### WHAT TO PRODUCE
Please copy, exactly as they appear below, the lines from the one containing "let touched := (filter" through the one containing "rb_component : string;".

▽

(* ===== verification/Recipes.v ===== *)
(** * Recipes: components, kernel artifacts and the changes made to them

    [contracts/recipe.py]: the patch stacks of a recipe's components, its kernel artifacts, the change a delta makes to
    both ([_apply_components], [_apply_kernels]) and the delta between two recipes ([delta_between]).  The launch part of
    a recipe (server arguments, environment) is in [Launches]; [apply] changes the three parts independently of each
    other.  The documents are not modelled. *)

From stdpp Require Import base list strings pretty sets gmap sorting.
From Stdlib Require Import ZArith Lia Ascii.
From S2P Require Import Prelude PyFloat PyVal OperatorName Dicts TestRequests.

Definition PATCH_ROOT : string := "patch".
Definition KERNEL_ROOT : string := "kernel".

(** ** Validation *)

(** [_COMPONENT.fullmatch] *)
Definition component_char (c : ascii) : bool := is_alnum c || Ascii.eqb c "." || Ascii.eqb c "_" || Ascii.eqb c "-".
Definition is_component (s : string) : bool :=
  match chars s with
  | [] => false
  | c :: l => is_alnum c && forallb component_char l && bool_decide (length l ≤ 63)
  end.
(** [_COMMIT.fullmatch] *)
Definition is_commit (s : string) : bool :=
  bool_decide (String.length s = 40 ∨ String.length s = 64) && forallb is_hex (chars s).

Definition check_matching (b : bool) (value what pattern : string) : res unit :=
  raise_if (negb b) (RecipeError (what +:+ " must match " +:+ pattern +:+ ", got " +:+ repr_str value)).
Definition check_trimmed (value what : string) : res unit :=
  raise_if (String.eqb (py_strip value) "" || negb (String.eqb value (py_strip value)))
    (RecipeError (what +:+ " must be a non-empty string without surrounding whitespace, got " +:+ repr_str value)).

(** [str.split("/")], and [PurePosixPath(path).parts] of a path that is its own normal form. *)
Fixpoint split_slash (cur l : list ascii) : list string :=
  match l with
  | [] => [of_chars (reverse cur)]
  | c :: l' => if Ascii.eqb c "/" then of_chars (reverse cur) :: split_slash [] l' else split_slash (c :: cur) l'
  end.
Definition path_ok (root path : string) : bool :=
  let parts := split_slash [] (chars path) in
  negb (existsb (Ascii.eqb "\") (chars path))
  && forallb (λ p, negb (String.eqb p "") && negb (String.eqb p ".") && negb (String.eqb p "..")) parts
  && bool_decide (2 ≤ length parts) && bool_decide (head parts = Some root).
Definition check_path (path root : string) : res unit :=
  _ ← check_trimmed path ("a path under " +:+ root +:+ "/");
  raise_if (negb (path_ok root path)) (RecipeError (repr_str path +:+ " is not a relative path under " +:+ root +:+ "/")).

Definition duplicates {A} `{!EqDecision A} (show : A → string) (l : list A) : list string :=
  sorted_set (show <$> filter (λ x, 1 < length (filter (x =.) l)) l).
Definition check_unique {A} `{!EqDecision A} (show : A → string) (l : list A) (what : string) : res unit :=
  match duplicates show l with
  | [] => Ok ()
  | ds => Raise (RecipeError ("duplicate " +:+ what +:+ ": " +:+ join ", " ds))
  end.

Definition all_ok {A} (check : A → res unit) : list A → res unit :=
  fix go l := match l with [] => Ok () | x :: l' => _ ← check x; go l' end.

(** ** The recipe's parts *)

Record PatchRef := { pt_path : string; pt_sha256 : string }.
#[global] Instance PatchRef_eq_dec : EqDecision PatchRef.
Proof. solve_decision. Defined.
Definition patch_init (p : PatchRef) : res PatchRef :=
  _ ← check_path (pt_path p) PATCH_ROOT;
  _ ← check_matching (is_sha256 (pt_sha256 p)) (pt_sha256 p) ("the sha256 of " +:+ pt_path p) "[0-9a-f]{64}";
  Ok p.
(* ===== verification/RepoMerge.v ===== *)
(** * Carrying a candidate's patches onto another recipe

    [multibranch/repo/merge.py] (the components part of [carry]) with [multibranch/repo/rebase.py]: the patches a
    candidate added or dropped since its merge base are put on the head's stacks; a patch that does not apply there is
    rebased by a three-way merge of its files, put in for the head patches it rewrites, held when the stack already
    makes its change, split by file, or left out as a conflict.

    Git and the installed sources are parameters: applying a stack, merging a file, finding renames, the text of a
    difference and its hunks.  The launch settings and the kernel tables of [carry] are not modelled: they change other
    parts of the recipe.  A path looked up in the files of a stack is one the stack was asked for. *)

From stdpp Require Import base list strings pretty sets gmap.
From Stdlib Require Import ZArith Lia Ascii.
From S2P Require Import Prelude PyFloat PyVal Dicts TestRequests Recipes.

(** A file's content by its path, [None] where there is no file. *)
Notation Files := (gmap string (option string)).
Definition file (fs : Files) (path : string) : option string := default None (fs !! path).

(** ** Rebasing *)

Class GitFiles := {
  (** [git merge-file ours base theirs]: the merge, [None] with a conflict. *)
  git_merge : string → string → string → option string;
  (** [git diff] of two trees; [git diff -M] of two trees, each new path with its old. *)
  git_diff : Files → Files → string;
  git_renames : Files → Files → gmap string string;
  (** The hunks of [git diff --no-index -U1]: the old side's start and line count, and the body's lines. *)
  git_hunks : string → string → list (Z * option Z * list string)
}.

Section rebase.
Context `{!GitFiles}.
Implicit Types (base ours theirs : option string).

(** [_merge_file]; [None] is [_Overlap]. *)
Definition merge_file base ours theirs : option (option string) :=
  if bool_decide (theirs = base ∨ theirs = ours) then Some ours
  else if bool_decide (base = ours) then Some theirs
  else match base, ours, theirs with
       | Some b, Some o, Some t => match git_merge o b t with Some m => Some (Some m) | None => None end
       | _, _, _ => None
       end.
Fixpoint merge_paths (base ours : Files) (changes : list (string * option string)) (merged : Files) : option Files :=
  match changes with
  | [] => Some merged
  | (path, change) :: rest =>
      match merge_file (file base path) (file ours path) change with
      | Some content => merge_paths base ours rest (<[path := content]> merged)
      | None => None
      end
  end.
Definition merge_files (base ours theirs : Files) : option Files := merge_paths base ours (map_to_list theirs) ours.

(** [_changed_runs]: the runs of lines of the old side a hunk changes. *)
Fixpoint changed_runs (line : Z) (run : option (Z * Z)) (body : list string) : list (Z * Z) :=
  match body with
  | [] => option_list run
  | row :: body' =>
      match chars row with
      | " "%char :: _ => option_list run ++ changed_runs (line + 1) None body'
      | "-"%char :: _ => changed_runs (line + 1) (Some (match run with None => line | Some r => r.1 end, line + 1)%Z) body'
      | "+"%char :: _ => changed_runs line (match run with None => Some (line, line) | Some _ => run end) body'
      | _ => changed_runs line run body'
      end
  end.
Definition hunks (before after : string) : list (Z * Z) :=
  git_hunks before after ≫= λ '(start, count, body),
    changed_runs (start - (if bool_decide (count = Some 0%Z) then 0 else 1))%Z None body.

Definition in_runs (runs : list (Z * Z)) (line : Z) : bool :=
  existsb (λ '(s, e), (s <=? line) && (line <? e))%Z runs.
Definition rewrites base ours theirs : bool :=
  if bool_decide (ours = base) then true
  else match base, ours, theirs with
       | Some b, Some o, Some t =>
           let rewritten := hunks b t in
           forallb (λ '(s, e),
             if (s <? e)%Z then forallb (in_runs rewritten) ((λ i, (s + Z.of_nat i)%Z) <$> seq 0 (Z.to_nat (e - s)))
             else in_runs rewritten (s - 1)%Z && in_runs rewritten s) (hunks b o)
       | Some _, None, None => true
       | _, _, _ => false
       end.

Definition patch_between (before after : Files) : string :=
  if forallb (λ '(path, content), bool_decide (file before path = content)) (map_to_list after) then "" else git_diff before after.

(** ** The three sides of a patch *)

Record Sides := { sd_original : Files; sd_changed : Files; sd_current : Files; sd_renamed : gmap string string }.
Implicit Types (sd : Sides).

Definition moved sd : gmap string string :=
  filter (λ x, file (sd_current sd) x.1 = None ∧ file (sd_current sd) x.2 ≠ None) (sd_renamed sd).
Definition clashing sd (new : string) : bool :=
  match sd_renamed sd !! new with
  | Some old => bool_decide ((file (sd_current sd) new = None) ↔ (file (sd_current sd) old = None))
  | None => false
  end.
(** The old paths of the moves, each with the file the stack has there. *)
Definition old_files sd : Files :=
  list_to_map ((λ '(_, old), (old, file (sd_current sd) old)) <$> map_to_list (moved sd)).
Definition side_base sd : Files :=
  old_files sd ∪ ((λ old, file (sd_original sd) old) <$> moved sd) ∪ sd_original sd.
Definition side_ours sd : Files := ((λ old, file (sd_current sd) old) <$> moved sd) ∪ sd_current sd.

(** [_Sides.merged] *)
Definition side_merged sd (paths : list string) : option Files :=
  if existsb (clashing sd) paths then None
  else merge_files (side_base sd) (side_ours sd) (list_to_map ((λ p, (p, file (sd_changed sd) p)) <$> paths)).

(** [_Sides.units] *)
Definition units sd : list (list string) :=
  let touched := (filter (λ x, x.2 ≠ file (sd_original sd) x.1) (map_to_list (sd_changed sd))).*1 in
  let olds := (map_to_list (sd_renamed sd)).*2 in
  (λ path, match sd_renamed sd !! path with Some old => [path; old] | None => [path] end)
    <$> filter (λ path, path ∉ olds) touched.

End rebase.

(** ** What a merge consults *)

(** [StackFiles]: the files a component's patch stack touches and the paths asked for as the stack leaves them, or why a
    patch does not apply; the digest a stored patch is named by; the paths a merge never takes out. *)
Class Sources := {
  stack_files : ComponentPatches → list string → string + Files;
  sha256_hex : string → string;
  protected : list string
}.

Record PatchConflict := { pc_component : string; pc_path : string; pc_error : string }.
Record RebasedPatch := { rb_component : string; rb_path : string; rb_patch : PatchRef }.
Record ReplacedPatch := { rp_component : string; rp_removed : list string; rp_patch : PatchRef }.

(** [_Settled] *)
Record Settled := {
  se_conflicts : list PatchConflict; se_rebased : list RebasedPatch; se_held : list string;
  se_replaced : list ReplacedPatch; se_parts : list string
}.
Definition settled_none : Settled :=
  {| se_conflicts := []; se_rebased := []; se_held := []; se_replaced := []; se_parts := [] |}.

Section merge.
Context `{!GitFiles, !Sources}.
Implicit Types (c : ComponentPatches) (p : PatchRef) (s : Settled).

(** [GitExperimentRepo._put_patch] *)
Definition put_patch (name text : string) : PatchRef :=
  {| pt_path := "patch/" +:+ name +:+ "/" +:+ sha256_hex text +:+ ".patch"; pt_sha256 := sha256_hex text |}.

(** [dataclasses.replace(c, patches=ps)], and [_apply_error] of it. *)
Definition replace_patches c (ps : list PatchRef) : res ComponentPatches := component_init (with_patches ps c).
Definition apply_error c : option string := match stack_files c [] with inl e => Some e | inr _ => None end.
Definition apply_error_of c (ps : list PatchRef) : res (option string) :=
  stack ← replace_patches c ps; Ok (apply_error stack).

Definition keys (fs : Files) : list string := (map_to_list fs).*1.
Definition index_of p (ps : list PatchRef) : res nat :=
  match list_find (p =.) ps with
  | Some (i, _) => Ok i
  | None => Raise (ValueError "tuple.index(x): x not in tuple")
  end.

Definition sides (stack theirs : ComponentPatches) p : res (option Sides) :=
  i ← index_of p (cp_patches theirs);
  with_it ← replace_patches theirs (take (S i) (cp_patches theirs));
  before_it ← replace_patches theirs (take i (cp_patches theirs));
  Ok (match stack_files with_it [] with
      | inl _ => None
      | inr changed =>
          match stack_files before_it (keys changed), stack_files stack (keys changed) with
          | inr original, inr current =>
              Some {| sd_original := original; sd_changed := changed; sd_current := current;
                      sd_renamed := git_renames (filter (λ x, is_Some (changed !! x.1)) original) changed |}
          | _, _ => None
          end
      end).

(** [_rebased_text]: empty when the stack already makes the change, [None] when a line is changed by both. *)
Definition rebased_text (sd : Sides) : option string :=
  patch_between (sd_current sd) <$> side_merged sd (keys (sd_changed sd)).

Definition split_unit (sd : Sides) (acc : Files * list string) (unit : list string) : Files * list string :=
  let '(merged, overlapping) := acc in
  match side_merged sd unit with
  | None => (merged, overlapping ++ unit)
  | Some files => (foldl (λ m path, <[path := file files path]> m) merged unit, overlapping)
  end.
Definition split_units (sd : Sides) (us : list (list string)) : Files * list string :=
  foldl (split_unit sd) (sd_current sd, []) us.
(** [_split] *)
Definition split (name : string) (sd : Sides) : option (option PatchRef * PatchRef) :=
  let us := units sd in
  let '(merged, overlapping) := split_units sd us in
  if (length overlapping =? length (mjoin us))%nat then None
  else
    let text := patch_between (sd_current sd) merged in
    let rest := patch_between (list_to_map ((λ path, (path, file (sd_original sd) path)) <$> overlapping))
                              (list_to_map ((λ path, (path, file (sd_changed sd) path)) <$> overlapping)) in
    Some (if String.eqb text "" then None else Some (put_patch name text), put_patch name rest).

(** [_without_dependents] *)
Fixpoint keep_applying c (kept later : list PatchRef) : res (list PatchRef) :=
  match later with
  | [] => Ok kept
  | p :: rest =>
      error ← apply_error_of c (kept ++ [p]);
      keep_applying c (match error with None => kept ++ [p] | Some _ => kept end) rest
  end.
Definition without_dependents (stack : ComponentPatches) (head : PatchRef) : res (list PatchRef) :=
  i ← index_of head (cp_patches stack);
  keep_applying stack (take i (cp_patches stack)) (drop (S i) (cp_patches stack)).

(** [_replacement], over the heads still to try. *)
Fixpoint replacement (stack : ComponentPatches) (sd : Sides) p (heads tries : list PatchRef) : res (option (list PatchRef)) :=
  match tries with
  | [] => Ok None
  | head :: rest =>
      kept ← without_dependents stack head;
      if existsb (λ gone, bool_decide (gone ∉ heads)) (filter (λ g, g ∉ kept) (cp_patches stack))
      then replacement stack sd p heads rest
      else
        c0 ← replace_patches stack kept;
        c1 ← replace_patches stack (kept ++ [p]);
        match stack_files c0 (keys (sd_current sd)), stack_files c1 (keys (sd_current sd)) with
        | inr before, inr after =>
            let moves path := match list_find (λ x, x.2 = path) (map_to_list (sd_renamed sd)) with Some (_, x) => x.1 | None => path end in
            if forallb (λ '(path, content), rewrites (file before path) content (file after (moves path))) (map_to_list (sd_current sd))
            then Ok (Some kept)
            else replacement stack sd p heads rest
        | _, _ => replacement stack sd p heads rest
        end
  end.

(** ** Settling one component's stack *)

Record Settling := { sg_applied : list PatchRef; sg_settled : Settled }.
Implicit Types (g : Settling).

△

### ANSWER BOX
  let touched := (filter (λ x, x.2 ≠ file (sd_original sd) x.1) (map_to_list (sd_changed sd))).*1 in
  let olds := (map_to_list (sd_renamed sd)).*2 in
  (λ path, match sd_renamed sd !! path with Some old => [path; old] | None => [path] end)
    <$> filter (λ path, path ∉ olds) touched.

End rebase.

(** ** What a merge consults *)

(** [StackFiles]: the files a component's patch stack touches and the paths asked for as the stack leaves them, or why a
    patch does not apply; the digest a stored patch is named by; the paths a merge never takes out. *)
Class Sources := {
  stack_files : ComponentPatches → list string → string + Files;
  sha256_hex : string → string;
  protected : list string
}.

Record PatchConflict := { pc_component : string; pc_path : string; pc_error : string }.
Record RebasedPatch := { rb_component : string; rb_path : string; rb_patch : PatchRef }.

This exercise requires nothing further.